Collected data entries
--- START ---
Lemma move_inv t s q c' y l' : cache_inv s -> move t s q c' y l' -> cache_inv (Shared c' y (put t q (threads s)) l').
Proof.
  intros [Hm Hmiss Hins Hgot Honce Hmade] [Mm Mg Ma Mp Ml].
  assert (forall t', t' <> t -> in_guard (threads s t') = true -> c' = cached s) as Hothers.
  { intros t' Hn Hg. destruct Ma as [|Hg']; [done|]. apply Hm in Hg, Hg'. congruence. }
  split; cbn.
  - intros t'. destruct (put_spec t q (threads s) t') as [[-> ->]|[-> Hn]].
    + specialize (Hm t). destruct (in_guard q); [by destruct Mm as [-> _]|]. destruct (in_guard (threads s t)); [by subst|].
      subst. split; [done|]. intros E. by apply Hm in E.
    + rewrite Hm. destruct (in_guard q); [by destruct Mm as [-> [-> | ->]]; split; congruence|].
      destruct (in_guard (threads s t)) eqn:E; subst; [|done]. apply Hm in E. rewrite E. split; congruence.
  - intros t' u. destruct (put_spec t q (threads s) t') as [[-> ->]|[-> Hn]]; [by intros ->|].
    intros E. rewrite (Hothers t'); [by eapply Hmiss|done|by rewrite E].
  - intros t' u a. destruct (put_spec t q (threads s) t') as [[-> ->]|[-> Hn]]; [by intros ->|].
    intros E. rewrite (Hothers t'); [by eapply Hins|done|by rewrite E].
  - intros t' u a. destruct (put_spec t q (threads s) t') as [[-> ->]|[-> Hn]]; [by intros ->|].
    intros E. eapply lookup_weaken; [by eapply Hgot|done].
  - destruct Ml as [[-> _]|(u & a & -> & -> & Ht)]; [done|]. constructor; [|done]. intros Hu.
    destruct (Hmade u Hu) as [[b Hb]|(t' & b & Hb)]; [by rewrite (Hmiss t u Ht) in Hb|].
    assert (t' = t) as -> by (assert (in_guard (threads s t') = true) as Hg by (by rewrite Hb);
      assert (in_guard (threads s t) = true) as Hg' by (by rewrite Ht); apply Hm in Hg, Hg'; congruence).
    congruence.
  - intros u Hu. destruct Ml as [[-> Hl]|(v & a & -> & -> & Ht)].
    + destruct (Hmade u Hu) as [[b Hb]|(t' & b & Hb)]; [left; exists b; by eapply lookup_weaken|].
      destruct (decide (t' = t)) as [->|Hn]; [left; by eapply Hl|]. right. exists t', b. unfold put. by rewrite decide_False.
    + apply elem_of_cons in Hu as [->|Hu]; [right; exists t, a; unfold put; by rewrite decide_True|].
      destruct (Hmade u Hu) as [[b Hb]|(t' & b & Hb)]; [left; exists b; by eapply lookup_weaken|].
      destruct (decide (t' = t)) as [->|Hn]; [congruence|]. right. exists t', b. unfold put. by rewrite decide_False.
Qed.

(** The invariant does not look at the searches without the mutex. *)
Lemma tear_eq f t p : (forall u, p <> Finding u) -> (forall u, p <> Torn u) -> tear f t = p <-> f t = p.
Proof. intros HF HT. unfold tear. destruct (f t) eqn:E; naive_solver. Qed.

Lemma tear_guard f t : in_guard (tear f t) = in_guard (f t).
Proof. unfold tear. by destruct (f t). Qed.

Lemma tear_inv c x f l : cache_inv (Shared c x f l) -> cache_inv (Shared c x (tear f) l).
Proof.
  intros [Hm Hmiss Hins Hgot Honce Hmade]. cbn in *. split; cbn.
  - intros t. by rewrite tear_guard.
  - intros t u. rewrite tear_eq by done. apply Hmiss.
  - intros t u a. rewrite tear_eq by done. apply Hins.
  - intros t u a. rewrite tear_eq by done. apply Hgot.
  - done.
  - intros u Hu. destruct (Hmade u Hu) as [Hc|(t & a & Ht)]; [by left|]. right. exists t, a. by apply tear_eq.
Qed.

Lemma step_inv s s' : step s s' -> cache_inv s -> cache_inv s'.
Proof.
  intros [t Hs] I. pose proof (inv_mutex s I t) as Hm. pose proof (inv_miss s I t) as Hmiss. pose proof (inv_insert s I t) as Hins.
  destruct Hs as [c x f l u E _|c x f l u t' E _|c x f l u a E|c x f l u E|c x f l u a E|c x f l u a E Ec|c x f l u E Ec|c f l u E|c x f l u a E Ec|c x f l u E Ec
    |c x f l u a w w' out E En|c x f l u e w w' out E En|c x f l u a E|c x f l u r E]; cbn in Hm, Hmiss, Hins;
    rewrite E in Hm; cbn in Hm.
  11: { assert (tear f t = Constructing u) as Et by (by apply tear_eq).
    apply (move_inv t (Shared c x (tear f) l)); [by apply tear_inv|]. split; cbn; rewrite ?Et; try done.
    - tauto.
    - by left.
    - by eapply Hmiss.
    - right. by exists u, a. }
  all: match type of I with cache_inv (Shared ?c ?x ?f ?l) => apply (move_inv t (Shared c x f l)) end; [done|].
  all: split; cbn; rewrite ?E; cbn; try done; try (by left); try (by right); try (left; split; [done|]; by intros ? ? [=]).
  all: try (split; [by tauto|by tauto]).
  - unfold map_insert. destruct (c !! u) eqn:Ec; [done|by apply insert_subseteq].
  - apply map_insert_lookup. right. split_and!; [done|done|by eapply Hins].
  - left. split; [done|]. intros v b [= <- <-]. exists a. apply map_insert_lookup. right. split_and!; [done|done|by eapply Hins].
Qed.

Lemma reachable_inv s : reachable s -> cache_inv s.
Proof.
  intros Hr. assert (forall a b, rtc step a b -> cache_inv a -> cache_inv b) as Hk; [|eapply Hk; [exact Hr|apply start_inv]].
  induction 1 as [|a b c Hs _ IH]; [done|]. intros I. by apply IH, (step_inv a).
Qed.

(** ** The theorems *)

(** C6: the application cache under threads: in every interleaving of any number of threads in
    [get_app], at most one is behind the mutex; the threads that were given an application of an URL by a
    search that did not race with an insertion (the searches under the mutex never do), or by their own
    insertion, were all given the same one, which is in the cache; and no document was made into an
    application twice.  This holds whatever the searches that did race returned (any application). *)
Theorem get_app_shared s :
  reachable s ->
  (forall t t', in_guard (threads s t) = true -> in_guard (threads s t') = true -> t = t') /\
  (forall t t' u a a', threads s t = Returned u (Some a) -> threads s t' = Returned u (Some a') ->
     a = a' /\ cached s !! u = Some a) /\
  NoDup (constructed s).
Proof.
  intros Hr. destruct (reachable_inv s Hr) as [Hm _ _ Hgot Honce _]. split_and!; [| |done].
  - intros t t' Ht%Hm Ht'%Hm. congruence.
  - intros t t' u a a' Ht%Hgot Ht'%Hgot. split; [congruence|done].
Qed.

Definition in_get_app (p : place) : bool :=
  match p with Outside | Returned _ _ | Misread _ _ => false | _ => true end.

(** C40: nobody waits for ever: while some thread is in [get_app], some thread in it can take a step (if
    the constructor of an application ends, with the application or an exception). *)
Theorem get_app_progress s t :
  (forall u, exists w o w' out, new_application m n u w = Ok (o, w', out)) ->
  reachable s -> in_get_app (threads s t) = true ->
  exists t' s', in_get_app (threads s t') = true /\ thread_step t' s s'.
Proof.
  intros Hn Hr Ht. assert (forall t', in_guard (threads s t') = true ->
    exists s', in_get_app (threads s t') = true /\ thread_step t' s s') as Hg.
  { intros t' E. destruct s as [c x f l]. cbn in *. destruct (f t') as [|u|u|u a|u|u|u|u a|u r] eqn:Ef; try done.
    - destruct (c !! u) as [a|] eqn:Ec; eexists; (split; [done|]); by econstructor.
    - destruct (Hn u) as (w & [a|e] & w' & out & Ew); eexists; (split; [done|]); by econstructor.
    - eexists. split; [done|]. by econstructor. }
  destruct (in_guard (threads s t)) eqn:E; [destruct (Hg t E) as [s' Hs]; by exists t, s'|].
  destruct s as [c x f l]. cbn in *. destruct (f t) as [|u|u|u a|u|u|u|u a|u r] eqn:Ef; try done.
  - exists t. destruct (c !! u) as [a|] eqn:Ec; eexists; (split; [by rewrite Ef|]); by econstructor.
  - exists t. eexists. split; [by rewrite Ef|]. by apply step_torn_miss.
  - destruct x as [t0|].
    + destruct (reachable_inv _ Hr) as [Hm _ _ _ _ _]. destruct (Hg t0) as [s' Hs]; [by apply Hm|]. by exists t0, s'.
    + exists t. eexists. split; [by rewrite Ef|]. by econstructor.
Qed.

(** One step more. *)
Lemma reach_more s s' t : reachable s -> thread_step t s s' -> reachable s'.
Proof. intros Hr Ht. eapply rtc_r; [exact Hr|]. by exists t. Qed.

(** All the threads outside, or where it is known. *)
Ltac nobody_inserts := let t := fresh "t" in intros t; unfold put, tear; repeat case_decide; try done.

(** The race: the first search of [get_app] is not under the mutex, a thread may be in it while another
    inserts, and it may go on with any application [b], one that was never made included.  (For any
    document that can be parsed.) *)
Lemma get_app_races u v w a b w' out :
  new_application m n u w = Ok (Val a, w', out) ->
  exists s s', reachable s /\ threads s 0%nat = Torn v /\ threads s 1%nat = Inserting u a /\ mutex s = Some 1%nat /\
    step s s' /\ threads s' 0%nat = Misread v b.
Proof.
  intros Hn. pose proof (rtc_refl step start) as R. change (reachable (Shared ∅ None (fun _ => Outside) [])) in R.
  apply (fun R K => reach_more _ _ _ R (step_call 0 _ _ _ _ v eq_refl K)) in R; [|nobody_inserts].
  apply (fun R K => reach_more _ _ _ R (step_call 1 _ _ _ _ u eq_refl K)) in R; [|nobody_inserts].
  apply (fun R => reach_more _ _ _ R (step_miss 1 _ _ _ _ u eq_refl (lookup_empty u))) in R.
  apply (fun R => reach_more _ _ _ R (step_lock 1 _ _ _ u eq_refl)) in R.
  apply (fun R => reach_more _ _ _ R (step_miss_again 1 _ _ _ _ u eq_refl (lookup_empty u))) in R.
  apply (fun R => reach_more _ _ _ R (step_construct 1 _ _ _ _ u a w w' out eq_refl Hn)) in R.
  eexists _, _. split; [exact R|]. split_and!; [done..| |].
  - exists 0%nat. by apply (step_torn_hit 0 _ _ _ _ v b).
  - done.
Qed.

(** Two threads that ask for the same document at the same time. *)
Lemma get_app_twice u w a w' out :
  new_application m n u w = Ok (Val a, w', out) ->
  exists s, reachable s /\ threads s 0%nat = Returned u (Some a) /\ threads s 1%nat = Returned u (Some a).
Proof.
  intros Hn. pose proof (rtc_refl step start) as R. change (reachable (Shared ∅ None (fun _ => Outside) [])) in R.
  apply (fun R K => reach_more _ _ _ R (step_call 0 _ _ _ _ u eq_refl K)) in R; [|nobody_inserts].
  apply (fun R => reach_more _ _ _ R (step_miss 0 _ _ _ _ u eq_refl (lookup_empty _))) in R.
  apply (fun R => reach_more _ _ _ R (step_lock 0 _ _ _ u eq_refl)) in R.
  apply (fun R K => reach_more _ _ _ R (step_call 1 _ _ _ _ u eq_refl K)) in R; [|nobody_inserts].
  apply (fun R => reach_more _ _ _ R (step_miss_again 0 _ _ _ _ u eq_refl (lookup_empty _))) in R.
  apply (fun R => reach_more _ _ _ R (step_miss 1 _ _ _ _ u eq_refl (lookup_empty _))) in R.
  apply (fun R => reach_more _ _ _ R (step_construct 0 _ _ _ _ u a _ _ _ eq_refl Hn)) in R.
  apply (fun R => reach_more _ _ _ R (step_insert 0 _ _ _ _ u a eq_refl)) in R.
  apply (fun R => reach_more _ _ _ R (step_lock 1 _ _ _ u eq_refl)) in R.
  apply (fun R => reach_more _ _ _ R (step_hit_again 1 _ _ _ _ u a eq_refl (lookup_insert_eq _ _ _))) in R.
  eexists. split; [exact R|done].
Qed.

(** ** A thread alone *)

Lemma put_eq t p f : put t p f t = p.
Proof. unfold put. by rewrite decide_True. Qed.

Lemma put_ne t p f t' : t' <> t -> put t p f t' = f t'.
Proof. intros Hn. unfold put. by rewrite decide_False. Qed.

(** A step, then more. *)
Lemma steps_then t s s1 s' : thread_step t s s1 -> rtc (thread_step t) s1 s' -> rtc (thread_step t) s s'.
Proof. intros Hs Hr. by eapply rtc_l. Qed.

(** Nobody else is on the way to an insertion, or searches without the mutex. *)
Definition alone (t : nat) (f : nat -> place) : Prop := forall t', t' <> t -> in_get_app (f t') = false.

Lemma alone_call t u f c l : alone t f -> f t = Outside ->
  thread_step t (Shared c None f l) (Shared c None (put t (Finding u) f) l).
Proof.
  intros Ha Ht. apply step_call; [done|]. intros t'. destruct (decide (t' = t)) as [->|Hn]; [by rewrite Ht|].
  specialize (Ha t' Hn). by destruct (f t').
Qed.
--- END ---
▶ GOAL OF THE EXERCISE
One inclusive range is required: first line of the data through the line containing "intros [Hm Hmiss Hins Hgot Honce Hmade] [Mm". Set it down exactly and output nothing else.

▶ ANSWER TO THE EXERCISE
Lemma move_inv t s q c' y l' : cache_inv s -> move t s q c' y l' -> cache_inv (Shared c' y (put t q (threads s)) l').
Proof.
  intros [Hm Hmiss Hins Hgot Honce Hmade] [Mm Mg Ma Mp Ml].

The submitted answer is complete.